Air travel has fallen precipitously during the spread of COVID-19 and the Pendleton airport isn’t immune. Boutique Air, the airport’s federally subsidized passenger air service, reported 343 boardings in March, down by more than a third compared with February and 42% compared with March 2019.
When it came time for the federal government to distribute stimulus grants for airports, Chrisman said the Pendleton airport scored well, according to the federal formula, not only securing $7.5 million based on the airport’s previous four years of operational expenses, but also getting an additional $9.4 million.
“The extra $9-plus (million) is really just pennies from heaven,” he said.
When the airport struggled to support its own operations back in the 1990s, the city began loaning the airport money from other funds in the budget. In recent years, the city made efforts to write off some of the interest on the loans and make payments, but the persistence of the debt would occasionally draw scrutiny from the city’s financial auditors.
The stimulus grants allow the city to pay off the remaining $2 million it owed in interfund loans and another $500,000 in debt incurred to build hangars at the airport.
While the city could use the rest of the grant money to fund basic operations over the next few years, airport staff is instead planning on funneling the money toward deferred maintenance, new equipment and capital improvement projects.
The long list of projects includes items like new snow removal equipment, restriping the taxiways and runways, and new unmanned aerial system pads.
But the wish list also includes more ambitious expenditures, like an $800,000 renovation of the terminal and air traffic control tower and a $1.5 million maintenance facility for Boutique.
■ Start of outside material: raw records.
(** X16.  A validated RESERVE entry whose REF is a text, as pass 1 makes it,
    never meets a missing field, a missing queue or a malformed request in
    pass 3.  At any point of a run it either goes through, or aborts the run
    in one of three ways: its reference is already a key of [ref_value] (the
    duplicate exception), a queue runs out of units (IndexError), or the key
    of its REF cannot be derived (AttributeError). *)
Theorem validated_reserve_outcome :
  forall (rates : rate_provider) (last d ref : string) (l l' : line float)
         (before : list (line float)) (st : ledger float),
    validate_line rates last l = OK (d, l') ->
    get_str l "ACTION" = OK "RESERVE" ->
    get_str l "REF" = OK ref ->
    pass3 before = OK st ->
    (exists st', step st l' = OK st')
    \/ step st l' = Raise (Exception "Duplicated RESERVE REF")
    \/ step st l' = Raise IndexError
    \/ step st l' = Raise AttributeError.
Proof.
  intros rates last d ref l l' before st Hv Hact Href Hrun.
  destruct (validate_line_fields rates last d l l' Hv)
    as (action & spec & Ha & Hspec & Hkeep).
  rewrite Hact in Ha. injection Ha as <-. injection Hspec as <-.
  cbn [optional] in Hkeep.
  destruct (validate_line_inv rates last d l l' Hv)
    as (action & spec & lc & lq & Ha & Hspec & Hreq & _ & _ & _ & _ & _ & Hitems & _).
  rewrite Hact in Ha. injection Ha as <-. injection Hspec as <-.
  cbn [required] in Hreq.
  assert (Hsame : forall k, enriched k = false -> dict_mem l k = true ->
                            get_str l' k = get_str l k).
  { intros k Hek Hm. apply get_str_same. rewrite (Hkeep k Hek).
    apply fill_optional_get. exact Hm. }
  assert (Hout_action : getitem l' "ACTION" = OK (VStr "RESERVE")).
  { apply getitem_ok. rewrite (Hkeep "ACTION" eq_refl).
    rewrite (fill_optional_get _ l "ACTION" (get_str_mem _ _ _ Hact)).
    apply get_str_inv. exact Hact. }
  rewrite (Hreq "ITEMS" ltac:(simpl; tauto)) in Hitems.
  destruct (get_str l "ITEMS") as [itms|] eqn:Hi; cbn [bind] in Hitems;
    [|discriminate Hitems].
  destruct (parse_items itms) as [parsed|] eqn:Hp; cbn [bind] in Hitems;
    [|discriminate Hitems].
  apply check_ok in Hitems.
  assert (Hkeys : dict_keys (item_cost st) = AVAILABLE_ITEMS).
  { unfold pass3, pass3_from in Hrun.
    refine (for_each_invariant _
              (fun s : ledger float => dict_keys (item_cost s) = AVAILABLE_ITEMS)
              _ _ _ _ Hrun eq_refl).
    intros s x s' Hs Hk. rewrite (step_item_keys s s' x Hs). exact Hk. }
  rewrite (step_reserve st l' Hout_action). unfold on_reserve.
  rewrite (Hsame "REF" eq_refl (get_str_mem _ _ _ Href)), Href. cbn [bind].
  destruct (remove_suffix ref) as [key|e] eqn:Hk; cbn [bind].
  2: { right. right. right. rewrite (remove_suffix_raises ref e Hk). reflexivity. }
  destruct (dict_mem (ref_value st) key); [right; left; reflexivity|].
  rewrite (Hsame "ITEMS" eq_refl (get_str_mem _ _ _ Hi)), Hi. cbn [bind].
  pose proof (take_loop_run parsed (parse_items_nodup itms parsed Hp)
                (item_cost st) nzero) as Hloop.
  cbn zeta in Hloop. unfold take_item_and_compute_cost. rewrite Hp. cbn [bind].
  destruct (forallb (in_stock (item_cost st)) parsed).
  - destruct Hloop as (total' & costs' & -> & _). cbn [bind].
    destruct (add_reserved_returns (reserved_items_counter st) key itms
                (dict_get l' "REMARKS") parsed Hp) as [reserved' ->].
    cbn [bind]. left. eexists. reflexivity.
  - destruct Hloop as [->|(k & Hin & Hnone & _)].
    + right. right. left. reflexivity.
    + exfalso. rewrite forallb_forall in Hitems.
      apply Hitems, mem_string_In in Hin. rewrite <- Hkeys in Hin.
      apply dict_get_keys in Hin. unfold dict_mem in Hin. rewrite Hnone in Hin.
      discriminate Hin.
Qed.

Lemma validated_reserve_outcome_witness :
  (exists st',
      step three_in_stock (nth 0 (validated usd_only reserve_record) []) = OK st')
  \/ step three_in_stock (nth 0 (validated usd_only reserve_record) [])
     = Raise (Exception "Duplicated RESERVE REF")
  \/ step three_in_stock (nth 0 (validated usd_only reserve_record) [])
     = Raise IndexError
  \/ step three_in_stock (nth 0 (validated usd_only reserve_record) [])
     = Raise AttributeError.
Proof.
  apply (validated_reserve_outcome usd_only "0000-00-00" "2024-01-03" "7a"
           (nth 0 (parsed_table reserve_record) []) _
           [ [("ACTION", VStr "OBTAIN"); ("PROJECT", VStr "ilonena");
              ("QUANTITY", VInt 3); ("COSTEACH", VNum 5%float)] ]
           three_in_stock).
  - vm_compute. reflexivity.
  - reflexivity.
  - reflexivity.
  - vm_compute. reflexivity.
Defined.

(** ** Pass 1 *)

Lemma pass1_loop (lines : list string) :
  forall acc table : list (line float),
    for_each
      (fun data_table raw =>
         let l := remove_char "010" raw in
         if is_empty l || starts_with "#" l then OK data_table
         else entry <- parse_line l ;; OK (data_table ++ [entry]))
      lines acc = OK table
    <-> exists entries,
          table = acc ++ entries
          /\ Forall2 (fun raw entry => parse_line (remove_char "010" raw) = OK entry)
                     (filter kept lines) entries.
Proof.
  induction lines as [|raw lines IH]; intros acc table.
  - cbn [for_each filter]. split.
    + intros [= <-]. exists []. rewrite app_nil_r. split; [reflexivity | constructor].
    + intros (entries & -> & Hall). inversion Hall. rewrite app_nil_r. reflexivity.
  - cbn [for_each filter]. unfold kept at 1. cbn zeta.
    destruct (is_empty (remove_char "010" raw) || starts_with "#" (remove_char "010" raw));
      cbn [negb bind]; [apply IH|].
    destruct (parse_line (remove_char "010" raw)) as [entry|e] eqn:Hp; cbn [bind].
    + rewrite IH. split.
      * intros (entries & -> & Hall). exists (entry :: entries).
        rewrite <- app_assoc. split; [reflexivity|]. constructor; assumption.
      * intros (entries & -> & Hall). inversion Hall as [|? e1 ? rest H1 Hrest]; subst.
        rewrite Hp in H1. injection H1 as <-.
        exists rest. rewrite <- app_assoc. split; [reflexivity | exact Hrest].
    + split; [discriminate|].
      intros (entries & _ & Hall). inversion Hall as [|? e1 ? rest H1 Hrest]; subst.
      rewrite Hp in H1. discriminate H1.
Qed.

(** X17.  Pass 1 reads the file line by line, each line on its own: it
    returns a table exactly when every line that is neither empty nor a
    comment parses, and the table then holds the entries of those lines, one
    for each, in the order of the file. *)
Theorem pass1_entries :
  forall (lines : list string) (table : list (line float)),
    pass1 lines = OK table
    <-> Forall2 (fun raw entry => parse_line (remove_char "010" raw) = OK entry)
                (filter kept lines) table.
Proof.
  intros lines table. unfold pass1. rewrite pass1_loop. split.
  - intros (entries & -> & Hall). exact Hall.
  - intros Hall. exists table. split; [reflexivity | exact Hall].
Qed.

Lemma pass1_entries_witness :
  Forall2 (fun raw entry => parse_line (remove_char "010" raw) = OK entry)
          (filter kept ilonena_ledger) (parsed_table ilonena_ledger).
Proof. apply (pass1_entries ilonena_ledger). reflexivity. Defined.

Lemma dict_union_get {V : Type} (b : dict V) (k : string) :
  NoDup (dict_keys b) ->
  forall a : dict V,
    dict_get (dict_union a b) k
    = match dict_get b k with Some v => Some v | None => dict_get a k end.
Proof.
  unfold dict_union, dict_keys.
  induction b as [|[k0 v0] b IH]; intros Hnd a; [reflexivity|].
  cbn [map fst] in Hnd. apply NoDup_cons_iff in Hnd as [Hk Hnd].
  cbn [fold_left fst snd dict_get]. rewrite (IH Hnd).
  destruct (String.eqb_spec k k0) as [->|Hne].
  - rewrite (dict_get_absent b k0 Hk). apply dict_get_set_same.
  - destruct (dict_get b k); [reflexivity|].
    apply dict_get_set_other. intros E. apply Hne. symmetry. exact E.
Qed.

Lemma parse_fields_nodup {num : Type} (fields : list string) (named : line num) :
  for_each parse_field fields [] = OK named -> NoDup (dict_keys named).
Proof.
  intros Hrun.
  refine (for_each_invariant _ (fun d : line num => NoDup (dict_keys d))
            _ _ _ _ Hrun _); [|constructor].
  intros d i d' Hbody Hnd. unfold parse_field in Hbody.
  destruct (split_once " " i) as [[name value]|]; [|discriminate Hbody].
  injection Hbody as <-. apply dict_set_nodup. exact Hnd.
Qed.

(** X18.  The remarks of an entry run to the end of its line: when the text
    after the colon holds [REMARKS] followed by a space, the REMARKS field of
    the entry is all that follows, commas included, without the white space
    around it. *)
Theorem remarks_run_to_end_of_line :
  forall (l action rest text : string) (n : nat) (entry : line float),
    split_once ":" l = Some (action, rest) ->
    find "REMARKS" rest = Some n ->
    drop n rest = ("REMARKS " ++ text)%string ->
    parse_line l = OK entry ->
    dict_get entry "REMARKS" = Some (VStr (strip text)).
Proof.
  intros l action rest text n entry Hsplit Hfind Hdrop Hrun.
  unfold parse_line in Hrun. rewrite Hsplit, Hfind in Hrun.
  rewrite for_each_app in Hrun.
  destruct (for_each parse_field _ []) as [named0|] eqn:Hfront; cbn [bind] in Hrun;
    [|discriminate Hrun].
  rewrite Hdrop in Hrun. cbn [for_each] in Hrun.
  change (parse_field named0 ("REMARKS " ++ text)%string)
    with (@OK (line float) (dict_set named0 "REMARKS" (VStr (strip text)))) in Hrun.
  cbn [bind] in Hrun. injection Hrun as <-.
  rewrite dict_union_get.
  - rewrite dict_get_set_same. reflexivity.
  - apply dict_set_nodup. exact (parse_fields_nodup _ named0 Hfront).
Qed.

Lemma remarks_run_to_end_of_line_witness :
  dict_get [("ACTION", VStr "INCOME"); ("DATE", VStr "2024-01-01");
            ("REMARKS", @VStr float "paid, in cash")] "REMARKS"
  = Some (VStr (strip "paid, in cash  ")).
Proof.
  apply (remarks_run_to_end_of_line
           "INCOME: DATE 2024-01-01, REMARKS paid, in cash  "
           "INCOME" " DATE 2024-01-01, REMARKS paid, in cash  "
           "paid, in cash  " 18).
  - reflexivity.
  - reflexivity.
  - reflexivity.
  - reflexivity.
Defined.

(** ** Conversion to USD *)

(** X19.  No amount is converted on a date whose rate table cannot be read,
    not even an amount in USD or the amount 0, which need no rate: the table
    is read before the currency is compared with USD.  [compute_value] then
    returns nothing either. *)
Theorem conversion_needs_rates :
  forall (rates : rate_provider) (d : string),
    rates d = None ->
    (forall (amount : string) (v : float), convert_to_usd rates d amount <> OK v)
    /\ (forall (amount fee : string) (income : bool) (v : float),
           compute_value rates d amount fee income <> OK v).
Proof.
  intros rates d Hd.
  assert (Hconv : forall (amount : string) (v : float),
             convert_to_usd rates d amount <> OK v).
  { intros amount v. unfold convert_to_usd.
    destruct (String.eqb (strip amount) "0"); cbn [bind].
    - rewrite Hd. discriminate.
    - destruct (re_match amount_re (strip amount)) as [matches|]; [|discriminate].
      destruct (py_float (group matches 2)); cbn [bind]; [|discriminate].
      rewrite Hd. discriminate. }
  split; [exact Hconv|].
  intros amount fee income v. unfold compute_value.
  destruct (convert_to_usd rates d amount) as [a|] eqn:Ha; [|discriminate].
  contradiction (Hconv amount a Ha).
Qed.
Chrisman said the latter addition would result in more consistent flight service and opens up the possibility of creating more routes outside the standard Pendleton-Portland flight.
But airport staff cautioned that the list will need refinement before the money starts to flow in.
After calculating the cost of their priority projects, airport staff estimate they will have $3.3 million left to spend but more than $13.7 million worth of additional ideas to improve the airport, including a Boutique flight simulator building and a virtual tower for air traffic control.
Chrisman said more work will need to be done with Boutique to convince the San Francisco-based company to locate a maintenance facility in Pendleton, noting that previous rural facilities haven’t worked out for Boutique.
With the grant money provided on a reimbursement basis, City Manager Robb Corbett said the city will also have to figure out how to pay for all of these projects up front before the federal government covers the cost.
Chrisman said he will work with Associate Engineer Wayne Green to firm up the airport’s proposals before presenting a more concrete plan to the Pendleton City Council and Federal Aviation Administration for approval.